Problem details: Of the lines below, write out exactly those from the line with "intros Hh Hr. unfold limit_specs." through the line with "destruct (apply_spec CPU", both included, and skip the rest.

[Start of section]

Lemma applyOneLimit_resource r n rl : (n <> 0 -> is_Some (rl r)) ->
  exists rl', applyOneLimit (resource_key r) n rl = Ok rl' /\ forall x, rl' x = if bool_decide (x = r) then limited n (rl x) else rl x.
Proof.
  intros Hr. unfold applyOneLimit, limited. assert (limitResource (resource_key r) = Some r) as -> by (by destruct r).
  destruct (n =? 0) eqn:E.
  - eexists. split; [done|]. intros x. by case_bool_decide.
  - destruct (Hr ltac:(lia)) as [[soft hard] Hs]. rewrite Hs. eexists. split; [done|]. intros x. cbn. case_bool_decide as Ex; [|done]. subst x. by rewrite Hs.
Qed.
Lemma apply_spec r n specs rl : 0 <= n < 2 ^ 64 -> (n <> 0 -> is_Some (rl r)) ->
  exists rl', apply_specs (limit_spec (resource_key r) n :: specs) rl = apply_specs specs rl' /\
    forall x, rl' x = if bool_decide (x = r) then limited n (rl x) else rl x.
Proof.
  intros Hn Hr. destruct (applyOneLimit_resource r n rl Hr) as (rl' & E & Hx). exists rl'. split; [|done]. cbn [apply_specs].
  assert (cut_byte EQb (limit_spec (resource_key r) n) = Some (resource_key r, FormatUint 10 n)) as ->.
  { apply cut_byte_spec. split; [done|]. intros Hin. destruct r; vm_compute in Hin; intuition discriminate. }
  rewrite ParseUint_Format by lia. by rewrite E.
Qed.

Lemma apply_limits h rl : host_ok h -> (forall r, requested h r <> 0 -> is_Some (rl r)) ->
  exists rl', apply_specs (limit_specs h) rl = Ok rl' /\ forall r, rl' r = limited (requested h r) (rl r).
Proof.
  intros Hh Hr. unfold limit_specs.
  destruct (apply_spec NOFILE (limitNOFILE h) [limit_spec (lit "nproc") (limitNPROC h); limit_spec (lit "as") (limitAS h);
   limit_spec (lit "fsize") (limitFSIZE h); limit_spec (lit "cpu") (limitCPU h)] rl (Hh NOFILE) (Hr NOFILE)) as (r1 & E1 & H1).
  destruct (apply_spec NPROC (limitNPROC h) [limit_spec (lit "as") (limitAS h); limit_spec (lit "fsize") (limitFSIZE h); limit_spec (lit "cpu") (limitCPU h)]
    r1 (Hh NPROC)) as (r2 & E2 & H2); [intros Hn; rewrite H1; cbn; by apply (Hr NPROC)|].
  destruct (apply_spec ASPACE (limitAS h) [limit_spec (lit "fsize") (limitFSIZE h); limit_spec (lit "cpu") (limitCPU h)] r2 (Hh ASPACE)) as (r3 & E3 & H3);
    [intros Hn; rewrite H2, H1; cbn; by apply (Hr ASPACE)|].
  destruct (apply_spec FSIZE (limitFSIZE h) [limit_spec (lit "cpu") (limitCPU h)] r3 (Hh FSIZE)) as (r4 & E4 & H4);
    [intros Hn; rewrite H3, H2, H1; cbn; by apply (Hr FSIZE)|].
  destruct (apply_spec CPU (limitCPU h) [] r4 (Hh CPU)) as (r5 & E5 & H5); [intros Hn; rewrite H4, H3, H2, H1; cbn; by apply (Hr CPU)|].
  exists r5. change (lit "nofile") with (resource_key NOFILE). rewrite E1. change (lit "nproc") with (resource_key NPROC). rewrite E2.
  change (lit "as") with (resource_key ASPACE). rewrite E3. change (lit "fsize") with (resource_key FSIZE). rewrite E4.
  change (lit "cpu") with (resource_key CPU). rewrite E5. split; [done|]. intros r. rewrite H5, H4, H3, H2, H1. by destruct r.
Qed.

Lemma limit_spec_word r n : limit_spec (resource_key r) n <> lit "--".
Proof. by destruct r. Qed.
Lemma split_dash_limits h rest : split_dash (limit_specs h ++ lit "--" :: rest) = (limit_specs h, Some rest).
Proof.
  unfold limit_specs. cbn [app split_dash].
  rewrite !bool_decide_false by (apply (limit_spec_word NOFILE) || apply (limit_spec_word NPROC) || apply (limit_spec_word ASPACE) || apply (limit_spec_word FSIZE) || apply (limit_spec_word CPU)).
  by rewrite bool_decide_true.
Qed.

(** ** The command *)

Definition spec_opts (spec : SSHSessionSpec) (home : bytes) : sshSessionOpts :=
  mkOpts (sp_SessionID spec) (sp_User spec) (sp_MenuPath spec) (Join home (lit ".adssh/history")) (Join home (lit ".adsshprofile"))
    (Join home (lit ".adsshrc")) (if bool_decide (sp_PluginDir spec = []) then [] else Clean (sp_PluginDir spec)) (sp_Principals spec) (sp_Restricted spec).

Lemma validate_ok spec : validateSSHSessionSpec spec = Ok tt ->
  validSessionToken (sp_SessionID spec) = true /\ validSessionToken (sp_User spec) = true /\
  (sp_MenuPath spec = [] \/ validSessionToken (sp_MenuPath spec) = true) /\ forallb validSessionToken (sp_Principals spec) = true /\
  (sp_PluginDir spec = [] \/ (IsAbs (sp_PluginDir spec) = true /\ validSessionToken (sp_PluginDir spec) = true)).
Proof.
  unfold validateSSHSessionSpec. destruct (negb (validSessionToken (sp_SessionID spec)) || _) eqn:E1; [done|].
  destruct (negb (bool_decide (sp_MenuPath spec = [])) && _) eqn:E2; [done|]. destruct (negb (forallb _ _)) eqn:E3; [done|].
  destruct (negb (bool_decide (sp_PluginDir spec = [])) && _) eqn:E4; [done|]. intros _. bsimp. split_and!; try done.
  - destruct (decide (sp_MenuPath spec = [])) as [|Hne]; [by left|right]. rewrite bool_decide_false in E2 by done. destruct E2 as [?|E2]; [done|]. by apply negb_false_iff in E2.
  - destruct (decide (sp_PluginDir spec = [])) as [|Hne]; [by left|right]. rewrite bool_decide_false in E4 by done. destruct E4 as [?|E4]; [done|]. by bsimp.
Qed.

(** Each flag's record of options is read back before the next is built. *)
Ltac opts :=
  cbn [o_sessionID o_user o_menu o_history o_profile o_rc o_pluginDir o_principals o_restricted gotID gotUser gotFD gotHistory gotProfile gotRC].
Lemma build_reads_back exe spec home : validateSSHSessionSpec spec = Ok tt -> IsAbs home = true -> validSessionToken home = true ->
  parseSSHSessionArgs (cmd_Args (buildSSHSessionCmd exe spec home)) = Ok (spec_opts spec home).
Proof.
  intros Hv Ha Ht. apply validate_ok in Hv as (Hid & Hu & Hm & Hps & Hpl). unfold parseSSHSessionArgs, buildSSHSessionCmd, Command, spec_opts.
  pose proof (Join_token home (lit ".adssh/history") Ha Ht eq_refl) as H1. pose proof (Join_token home (lit ".adsshprofile") Ha Ht eq_refl) as H2.
  pose proof (Join_token home (lit ".adsshrc") Ha Ht eq_refl) as H3. revert H1 H2 H3.
  generalize (Join home (lit ".adssh/history")) (Join home (lit ".adsshprofile")) (Join home (lit ".adsshrc")). intros h1 h2 h3 H1 H2 H3. cbn [cmd_Args].
  set (rest := (if sp_Restricted spec then _ else _) ++ _). change (isSSHSessionArgv _) with true. cbn [negb].
  change (drop 2 _) with (lit "--session-id" :: sp_SessionID spec :: lit "--ssh-user" :: sp_User spec :: lit "--monitor-fd" :: lit "3" :: rest).
  rewrite (arg_id _ _ _ _ Hid); opts. rewrite (arg_user _ _ _ _ Hu); opts. rewrite arg_fd; opts. unfold rest. clear rest.
  rewrite args_restricted; opts. rewrite args_menu by done. opts. cbn [app]. rewrite (arg_history _ _ _ _ H1); opts.
  rewrite (arg_profile _ _ _ _ H2); opts. rewrite (arg_rc _ _ _ _ H3); opts.
  rewrite (args_principals (sp_Principals spec) _ _ _ Hps). rewrite args_plugin by (destruct Hpl as [->|[? ?]]; [by left|right; split; [done|by apply Clean_token]]).
  cbn [rbind gotID gotUser gotFD gotHistory gotProfile gotRC andb]. unfold with_principals. cbn. f_equal. f_equal.
  - by case_bool_decide.
  - by rewrite orb_false_r.
Qed.

(** ** What a start gives *)

(** The credential that the process gets: none unless the listener is root,
    and then the resolved user's. *)
Definition session_credential (e : procEnv) (s : Session) (cred : option Credential) : Prop :=
  if pe_euid e =? 0 then
    exists u uid gid groups gids, s_User s <> [] /\ pe_lookup e (s_User s) = Some u /\ ParseUintBase 10 32 (a_Uid u) = Some uid /\
      ParseUintBase 10 32 (a_Gid u) = Some gid /\ pe_groups e u = Some groups /\ parse_ids groups = Some gids /\
      cred = Some (mkCred (wrapu 32 uid) (wrapu 32 gid) gids)
  else cred = None.
Lemma credential_inv e s c c' : cmd_Credential c = None -> applyCredential e s c = Ok c' ->
  exists cred, session_credential e s cred /\ c' = set_Credential cred c.
Proof.
  intros Hc. unfold applyCredential, session_credential. destruct (pe_euid e =? 0); cbn [negb]; [|intros [= <-]; exists None; split; [done|by destruct c; cbn in *; subst]].
  case_bool_decide; [done|]. destruct (pe_lookup e _) as [u|] eqn:E1; [|done]. destruct (ParseUintBase 10 32 (a_Uid u)) as [uid|] eqn:E2; [|done].
  destruct (ParseUintBase 10 32 (a_Gid u)) as [gid|] eqn:E3; [|done]. destruct (pe_groups e u) as [groups|] eqn:E4; [|done].
  destruct (parse_ids groups) as [gids|] eqn:E5; [|done]. intros [= <-]. eexists. split; [|reflexivity]. by exists u, uid, gid, groups, gids.
Qed.

Definition child_args (exe : bytes) (h : host) (c : command) : list bytes :=
  [exe; sessionChildFlag] ++ limit_specs h ++ [lit "--"; cmd_Path c] ++ cmd_Args c.
Lemma wrap_inv e exe c c' : pe_executable e = Some exe -> wrapped exe c = false -> wrapSessionLimits e c = Ok c' ->
  c' = if pe_test e || negb (limits_any (pe_host e)) then c else set_Args exe (child_args exe (pe_host e) c) c.
Proof.
  unfold wrapSessionLimits. intros Hexe Hw. destruct (pe_test e); cbn [orb]; [by intros [= <-]|]. destruct (limits_any _); cbn [negb]; [|by intros [= <-]].
  rewrite Hexe, Hw. by intros [= <-].
Qed.

(** The command that a login's start passes to [PrepareChild]. *)
Definition login_command (e : procEnv) (exe : bytes) (spec : SSHSessionSpec) (session : Session) (target : account) : command :=
  let home := Clean (a_HomeDir target) in
  let cmd := buildSSHSessionCmd exe spec home in
  mkCmd (cmd_Path cmd) (cmd_Args cmd)
    (Some (sshSessionEnv (pe_getenv e) target (s_User session) home exe (default [] (OverlayGet (lit "TERM") session)) (client_locale session)))
    (if pe_isDir e home then home else lit "/") None true true.
Record spawned (e : procEnv) (reg : registry) (spec : SSHSessionSpec) (session : Session) (exe : bytes) (target : account) : Prop := {
  spn_valid : validateSSHSessionSpec spec = Ok tt;
  spn_monitor : pe_hook e = true;
  spn_session : GetSession (sp_SessionID spec) reg = Some session;
  spn_marked : s_dropPrivileges session = true;
  spn_pty : sp_PTY spec = true;
  spn_exe : pe_executable e = Some exe;
  spn_user : pe_lookup e (s_User session) = Some target;
  spn_home : IsAbs (a_HomeDir target) = true /\ validSessionToken (a_HomeDir target) = true }.
Lemma spawn_inv e reg spec cmd : SpawnSSHSession e reg spec = Ok cmd ->
  exists session exe target cred, spawned e reg spec session exe target /\ session_credential e session cred /\
    let c := set_Credential cred (login_command e exe spec session target) in
    cmd = if pe_test e || negb (limits_any (pe_host e)) then c else set_Args exe (child_args exe (pe_host e) c) c.
Proof.
  unfold SpawnSSHSession. destruct (validateSSHSessionSpec spec) as [[]|] eqn:Ev; [|done]. cbn [rbind]. destruct (pe_hook e) eqn:Eh; [|done]. cbn [negb].
  destruct (GetSession _ reg) as [s|] eqn:Es; [|done]. destruct (s_dropPrivileges s) eqn:Ed; [|done]. destruct (sp_PTY spec) eqn:Ep; [|done]. cbn [negb].
  destruct (pe_executable e) as [exe|] eqn:Ee; [|done]. destruct (pe_lookup e _) as [target|] eqn:El; [|done].
  destruct (_ || _) eqn:Eab; [done|]. destruct (pe_pair e); [|done]. cbn [negb]. bsimp.
  fold (login_command e exe spec s target). set (c := login_command e exe spec s target). destruct (PrepareChild e (Some s) c) as [c'|] eqn:Ec; [|done].
  cbn [rbind]. destruct (_ || _); [done|]. intros [= <-]. exists s, exe, target. unfold PrepareChild in Ec. cbn [cmd_Env c login_command] in Ec.
  rewrite Ed in Ec. destruct (applyCredential e s c) as [c1|] eqn:Ec1; [|done]. cbn [rbind] in Ec. apply credential_inv in Ec1 as (cred & Hcr & ->); [|done].
  exists cred. split; [|split; [done|]].
  - split; try done; by split; apply negb_false_iff.
  - apply (wrap_inv e exe) in Ec; [done|done|]. unfold wrapped. cbn. by rewrite andb_false_r.
Qed.
(** ** The handler *)

(** What it does: the default open, a refusal, or a dial. *)
Inductive openResult :=
| DefaultOpen (path : bytes) | FdRefused (fd : Z) | BadDevice (network : bytes) | RestrictedNet (network : bytes) | NetGated (e : gateErr)
| Dial (network address : bytes).

Section handler.
Context {Pt : Patterns} {AG : ApprovalGate}.

(** The session state's restriction and gate session id; without one there
    is neither.  [dir] is the interpreter's directory. *)
Definition OpenHandlerSession (env : genv) (sess : option (bool * bytes)) (dir path : bytes) (st : gstate) : openResult * gstate :=
  let resolved := resolveOpenPath dir path in
  let fd := default 0 (descriptorPath resolved) in
  if 3 <=? fd then (FdRefused fd, st)
  else match parseNetDevice path resolved with
  | NotNet => (DefaultOpen path, st)
  | BadNet n => (BadDevice n, st)
  | Net network host port =>
      let '(restricted, sid) := default (false, []) sess in
      if restricted then (RestrictedNet network, st)
      else match gateCommandContext env restricted [dev_path network; host; port] sid no_extra st with
      | (Some e, st) => (NetGated e, st)
      | (None, st) => (Dial network (JoinHostPort host port), st)
      end
  end.
End handler.

(** ** Paths by their elements *)

Lemma resolve_abs dir path : IsAbs dir = true -> exists l, Forall elem l /\ resolveOpenPath dir path = abs_path l.
Proof.
  intros Hd. unfold resolveOpenPath. apply Clean_clean. destruct (IsAbs path) eqn:Ep; [done|].
  destruct (IsAbs_cons dir Hd) as [d ->]. change (IsAbs (Clean ((SLASH :: d) ++ SLASH :: path)) = true). by rewrite Clean_IsAbs.
Qed.
Lemma under_abs l k : l <> [] -> Forall elem l -> Forall elem k ->
  has_prefix (abs_path l ++ [SLASH]) (abs_path k) = true <-> exists x r, k = l ++ x :: r.
Proof.
  intros Hne Hl Hk. rewrite has_prefix_spec. split.
  - intros [t E]. rewrite <- app_assoc in E. cbn [app] in E. apply (f_equal (split_byte SLASH)) in E. rewrite split_app, !split_abs in E by done.
    destruct l as [|a l]; [done|]. cbn [app] in E. destruct (split_byte SLASH t) as [|x r] eqn:Et; [by apply split_byte_full in Et|].
    destruct k as [|b k]; [|injection E as -> ->; by exists x, r]. injection E as E1 E2. destruct l; done.
  - intros (x & r & ->). exists (join [SLASH] (x :: r)). unfold abs_path. rewrite <- app_assoc. cbn [app]. f_equal. destruct l as [|a l]; [done|]. clear.
    revert a. induction l as [|b l IH]; intros a; [done|]. cbn [join app] in *. rewrite IH. by rewrite <- !app_assoc.
Qed.

(** The digits of a descriptor and its number, as the elements of a path name
    it; and a path below a device. *)
Definition descriptor_of (l : list bytes) : option Z :=
  match descriptor_word l with
  | Some n => if bool_decide (n = []) || negb (forallb decimal n) then None else Some (match Atoi_digits n with Some fd => fd | None => maxInt end)
  | None => None
  end.
Definition beneath (dev : list bytes) (l : list bytes) : Prop := exists x r, l = dev ++ x :: r.
Lemma unshare_step hook e sid grantee w : world_ok hook w -> mstep_ok hook e (OUnshare sid grantee) w (snd (unshareMirror e sid grantee w)).
Proof.
  intros Hok. unfold unshareMirror. set (m := session_grants sid w). set (chosen := filter _ m). set (revoked := omap _ _). set (w1 := put_grants _ _ _).
  assert (Hch : forall k p, chosen !! k = Some p <-> m !! k = Some p /\ (grantee = [] \/ k = grantee)) by (intros k p; unfold chosen; by rewrite map_lookup_filter_Some).
  assert (Hs : mstep_ok hook e (OUnshare sid grantee) w w1).
  { apply (fewer_step hook e _ w _ (fun s u => ~ (s = sid /\ (grantee = [] \/ u = grantee)))); try done.
    - by apply full_put, Hok.
    - intros s u p. unfold w1. rewrite lv_put. change (lv (upd_timers ?t w) s u) with (lv w s u). case_bool_decide as Es.
      + subst s. rewrite lookup_difference_Some, eq_None_not_Some. unfold lv. fold m. split; intros [Hp Hx]; (split; [done|]).
        * intros [_ Hy]. apply Hx. exists p. by apply Hch.
        * intros [q [Hq Hy]%Hch]. by apply Hx.
      + split; [intros ?; split; [done|by intros [-> _]]|by intros [? _]].
    - intros p. unfold w1, put_grants. cbn. rewrite elem_of_difference, elem_of_list_to_set, list_elem_of_In, in_map_iff.
      split; intros [Hp Hx]; (split; [done|]).
      + intros s u Hsu [-> Hy]. apply Hx. exists (u, p). split; [done|]. apply list_elem_of_In, elem_of_map_to_list, Hch. by split.
      + intros ([k q] & <- & Hk%list_elem_of_In%elem_of_map_to_list). apply Hch in Hk as [Hk Hy]. by apply (Hx sid k Hk).
    - cbn. intros s u Hk [-> Hy]. apply Hk. split; [done|]. destruct Hy as [?|<-]; auto. }
  assert (Hr : forall l w', mstep_ok hook e (OUnshare sid grantee) w w' -> mstep_ok hook e (OUnshare sid grantee) w (snd (log_revoked e sid l w'))).
  { induction l as [|g l IH]; intros w' Hw; [done|]. cbn [log_revoked]. pose proof (step_log hook e _ w w' (MUnshare sid g) Hw) as Hlog.
    revert Hlog. destruct (LogEvent e (MUnshare sid g) w') as [[x|] w2]; [done|]. intros Hlog. by apply IH. }
  destruct revoked as [|g l]; [exact Hs|].
  specialize (Hr (g :: l) w1 Hs). revert Hr. by destruct (log_revoked e sid (g :: l) w1) as [[x|] w2].
Qed.

Lemma step_same hook e op w w' w'' : mstep_ok hook e op w w' -> same_grants w' w'' -> mstep_ok hook e op w w''.
Proof.
  intros (H1 & H2 & H3) Hs. destruct (same_grants_ok _ _ _ Hs H1) as [H4 Hl]. pose proof Hs as (_ & Hh & _). split; [done|]. rewrite Hh. split; [done|].
  intros sid u p. rewrite Hl. apply H3.
Qed.
(** Steps that make no grant compose; [OList] stands for them. *)
Lemma step_list hook e w w' : mstep_ok hook e OList w w' <->
  world_ok hook w' /\ (exists hs, w_heap w' = w_heap w ++ hs) /\ forall sid u p, lv w' sid u = Some p -> lv w sid u = Some p.
Proof.
  unfold mstep_ok. split; intros (H1 & H2 & H3); (split_and!; [done|done|]); intros sid u p Hp.
  - by destruct (H3 sid u p Hp) as [[? _]|(_ & ? & ? & ? & ? & _)].
  - left. split; [by apply H3|by intros []].
Qed.
Lemma step_list_trans hook e w w' w'' : mstep_ok hook e OList w w' -> mstep_ok hook e OList w' w'' -> mstep_ok hook e OList w w''.
Proof.
  rewrite !step_list. intros (_ & [h1 E1] & H3) (H4 & [h2 E2] & H6). split_and!; [done| |auto]. exists (h1 ++ h2). by rewrite E2, E1, <- app_assoc.
Qed.
Lemma step_any hook e op w w' : mstep_ok hook e OList w w' -> (forall sid u, ~ ends op sid u) -> mstep_ok hook e op w w'.
Proof. rewrite step_list. intros (H1 & H2 & H3) He. split_and!; try done. intros sid u p Hp. left. split; [by apply H3|apply He]. Qed.
Lemma no_ends_list sid u : ~ ends OList sid u.
Proof. by intros []. Qed.

Lemma same_grants_on f sid w : same_grants w (on_session f sid w).
Proof.
  split_and!; try done. intros id. unfold on_session, GetSession. cbn. intros [s Hs]. destruct (decide (id = sid)) as [->|Hne].
  - rewrite lookup_alter_eq, Hs. by eexists.
  - rewrite lookup_alter_ne by done. by eexists.
Qed.
Lemma live_step hook e sid u w : world_ok hook w -> mstep_ok hook e OList w (snd (liveMirrorGrant e sid u w)).
Proof.
  intros Hok. unfold liveMirrorGrant. destruct (session_grants sid w !! u ≫= _) as [[p g]|]; [|apply quiet_step; [done|done|apply no_ends_list]].
  destruct (negb (m_now e <? mg_expiresAt g)); [|apply quiet_step; [done|done|apply no_ends_list]]. cbn [snd]. apply expire_step; [done|apply no_ends_list].
Qed.
Lemma access_step hook e caller target console w : world_ok hook w ->
  mstep_ok hook e OList w (snd (mirrorAccess enterpriseMirrorPeerAccess e caller target console w)).
Proof.
  intros Hok. assert (Hq : forall w', same_grants w w' -> mstep_ok hook e OList w w') by (intros; apply quiet_step; [done|done|apply no_ends_list]).
  unfold mirrorAccess. destruct (GetSession target (w_reg w)) as [s|]; [|by apply Hq]. pose proof (same_grants_context e caller w) as Hs1.
  destruct (mirror_context e caller w) as [pctx w1]. cbn [snd] in Hs1. destruct (p_IdentityUnknown pctx || _); [by apply Hq|].
  destruct (p_Agent pctx); [by apply Hq|]. pose proof (same_grants_context e target w1) as Hs2. destruct (mirror_context e target w1) as [tctx w2].
  cbn [snd] in Hs2. pose proof (same_grants_trans _ _ _ Hs1 Hs2) as Hs. destruct (_ && bool_decide _); [by apply Hq|].
  unfold enterpriseMirrorPeerAccess. destruct (existsb _ (p_Groups pctx)); [by apply Hq|].
  pose proof (step_list_trans _ _ _ _ _ (Hq _ Hs) (live_step hook e target (p_User pctx) w2 (proj1 (same_grants_ok _ _ _ Hs Hok)))) as Hl.
  destruct (liveMirrorGrant e target (p_User pctx) w2) as [[g|] w3]; [|done]. cbn [snd] in Hl. destruct (negb _); [done|]. by destruct (console && _).
Qed.
Lemma via_step hook e caller target console w : world_ok hook w ->
  mstep_ok hook e OList w (snd (mirrorAuthorizeVia enterpriseMirrorPeerAccess e caller target console w)).
Proof.
  intros Hok. unfold mirrorAuthorizeVia. pose proof (access_step hook e caller target console w Hok) as Ha.
  destruct (mirrorAccess _ e caller target console w) as [[name via] w1]. cbn [snd] in Ha. destruct via as [via|r].
  - pose proof (step_log hook e OList w w1 (MAttach target name console via) Ha) as Hl. revert Hl. by destruct (LogEvent e _ w1) as [[x|] w2].
  - set (c := if bool_decide _ then _ else _). pose proof (step_log hook e OList w w1 (MDenied target c console r) Ha) as Hl. revert Hl. by destruct (LogEvent e _ w1) as [[x|] w2].
Qed.
Lemma attach_step hook e caller target console stdin listener w : world_ok hook w ->
  mstep_ok hook e OList w (snd (mirrorAttach enterpriseMirrorPeerAccess e caller target console stdin listener w)).
Proof.
  intros Hok. unfold mirrorAttach. pose proof (via_step hook e caller target console w Hok) as Ha.
  destruct (mirrorAuthorizeVia _ e caller target console w) as [via w1]. cbn [snd] in Ha. destruct via as [via|r]; [|done].
  destruct (GetSession target (w_reg w1)) as [s|]; [|done]. destruct (mirrorStreamable s console stdin); [done|].
  eapply step_same; [exact Ha|apply same_grants_on].
Qed.

(** ** Any operation *)

Section run_facts.
Context (startRec : Session -> option (Z * bytes)) (h : host) (hook : Z).

Lemma session_step_ok e op w : op <> DropHook hook -> world_ok hook w -> mstep_ok hook e (OSession op) w (session_step startRec h hook op w).
Proof.
  intros Hop Hok. assert (Hq : forall r, unregisterHooks r = unregisterHooks (w_reg w) -> (forall id, is_Some (GetSession id (w_reg w)) -> is_Some (GetSession id r)) ->
    (forall sid u, ~ ends (OSession op) sid u) -> mstep_ok hook e (OSession op) w (upd_reg r w)) by (intros r H1 H2 H3; apply quiet_step; done).
  destruct op as [now s|id|id now op| |key]; cbn [session_step reg_step].
  - apply Hq; [|intros id Hid|by intros ? ? []]; (destruct (RegisterSession startRec now s h (w_reg w)) as [r'|] eqn:Er; [|done]);
      unfold RegisterSession in Er; destruct (globalSessions (w_reg w) !! s_ID s) eqn:E1; try done; destruct (sessionCapRefuse h); try done; destruct (_ && _); try done; injection Er as <-; [done|].
    unfold GetSession in *. cbn. destruct (decide (id = s_ID s)) as [->|Hne]; [rewrite lookup_insert_eq; by eexists|by rewrite lookup_insert_ne].
  - unfold UnregisterSession. destruct (globalSessions (w_reg w) !! id) as [s|] eqn:Es.
    + rewrite bool_decide_true by (unfold runUnregisterHooks; rewrite merge_sort_Permutation; apply elem_of_elements, Hok).
      unfold clearMirrorGrants. apply (fewer_step hook e _ w _ (fun s u => s <> id)); try done.
      * intros s0 m. cbn. intros [_ Hm]%lookup_delete_Some. by eapply ok_full in Hm.
      * intros s0 u p. unfold lv, session_grants. cbn. destruct (decide (s0 = id)) as [->|Hne].
        -- rewrite lookup_delete_eq. cbn. rewrite lookup_empty. by split; [|intros [_ []]].
        -- rewrite lookup_delete_ne by done. by split; [|intros [? _]].
      * intros p. cbn. rewrite elem_of_difference, elem_of_list_to_set, list_elem_of_In, in_map_iff. split; intros [Hp Hx]; (split; [done|]).
        -- intros s0 u Hsu ->. apply Hx. exists (u, p). split; [done|]. by apply list_elem_of_In, elem_of_map_to_list.
        -- intros ([k q] & <- & Hk%list_elem_of_In%elem_of_map_to_list). by apply (Hx id k Hk).
      * intros s0 u Hne. unfold GetSession. cbn. by rewrite lookup_delete_ne.
      * cbn. intros s0 u Hne ?. congruence.
    + rewrite bool_decide_false by (intros Hx; by apply elem_of_nil in Hx). apply (fewer_step hook e _ w _ (fun s u => s <> id)); try done.
      * apply Hok.
      * intros s0 u p. change (lv (upd_reg ?r w) s0 u) with (lv w s0 u). split; [|by intros [? _]]. intros Hp. split; [done|]. intros ->.
        destruct (ok_session _ _ Hok _ _ _ Hp) as [s Hs]. unfold GetSession in Hs. congruence.
      * intros p. cbn. split; [|by intros [? _]]. intros Hp. split; [done|]. intros s0 u Hsu ->. destruct (ok_session _ _ Hok _ _ _ Hsu) as [s Hs].
        unfold GetSession in Hs. congruence.
      * intros s0 u Hne. unfold GetSession. cbn. by rewrite lookup_delete_ne.
      * cbn. intros s0 u Hne ?. congruence.
  - apply Hq; [done| |by intros ? ? []]. intros id'. apply (same_grants_on (run_op now op) id w).
  - destruct (same_grants_ok hook w w (same_grants_refl w) Hok) as [_ _]. split; [|split; [exists []; by rewrite app_nil_r|intros sid u p Hp; left; split; [done|by intros []]]].
    destruct Hok as [O1 O2 O3 O4 O5]. split; try done. unfold OnSessionUnregister. cbn. rewrite elem_of_union. auto.
  - split; [|split; [exists []; by rewrite app_nil_r|intros sid u p Hp; left; split; [done|by intros []]]].
    destruct Hok as [O1 O2 O3 O4 O5]. split; try done. unfold removeHook. cbn. apply elem_of_difference. split; [done|]. rewrite elem_of_singleton. by intros ->.
Qed.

[End of section]

Written solution:
  intros Hh Hr. unfold limit_specs.
  destruct (apply_spec NOFILE (limitNOFILE h) [limit_spec (lit "nproc") (limitNPROC h); limit_spec (lit "as") (limitAS h);
   limit_spec (lit "fsize") (limitFSIZE h); limit_spec (lit "cpu") (limitCPU h)] rl (Hh NOFILE) (Hr NOFILE)) as (r1 & E1 & H1).
  destruct (apply_spec NPROC (limitNPROC h) [limit_spec (lit "as") (limitAS h); limit_spec (lit "fsize") (limitFSIZE h); limit_spec (lit "cpu") (limitCPU h)]
    r1 (Hh NPROC)) as (r2 & E2 & H2); [intros Hn; rewrite H1; cbn; by apply (Hr NPROC)|].
  destruct (apply_spec ASPACE (limitAS h) [limit_spec (lit "fsize") (limitFSIZE h); limit_spec (lit "cpu") (limitCPU h)] r2 (Hh ASPACE)) as (r3 & E3 & H3);
    [intros Hn; rewrite H2, H1; cbn; by apply (Hr ASPACE)|].
  destruct (apply_spec FSIZE (limitFSIZE h) [limit_spec (lit "cpu") (limitCPU h)] r3 (Hh FSIZE)) as (r4 & E4 & H4);
    [intros Hn; rewrite H3, H2, H1; cbn; by apply (Hr FSIZE)|].
  destruct (apply_spec CPU (limitCPU h) [] r4 (Hh CPU)) as (r5 & E5 & H5); [intros Hn; rewrite H4, H3, H2, H1; cbn; by apply (Hr CPU)|].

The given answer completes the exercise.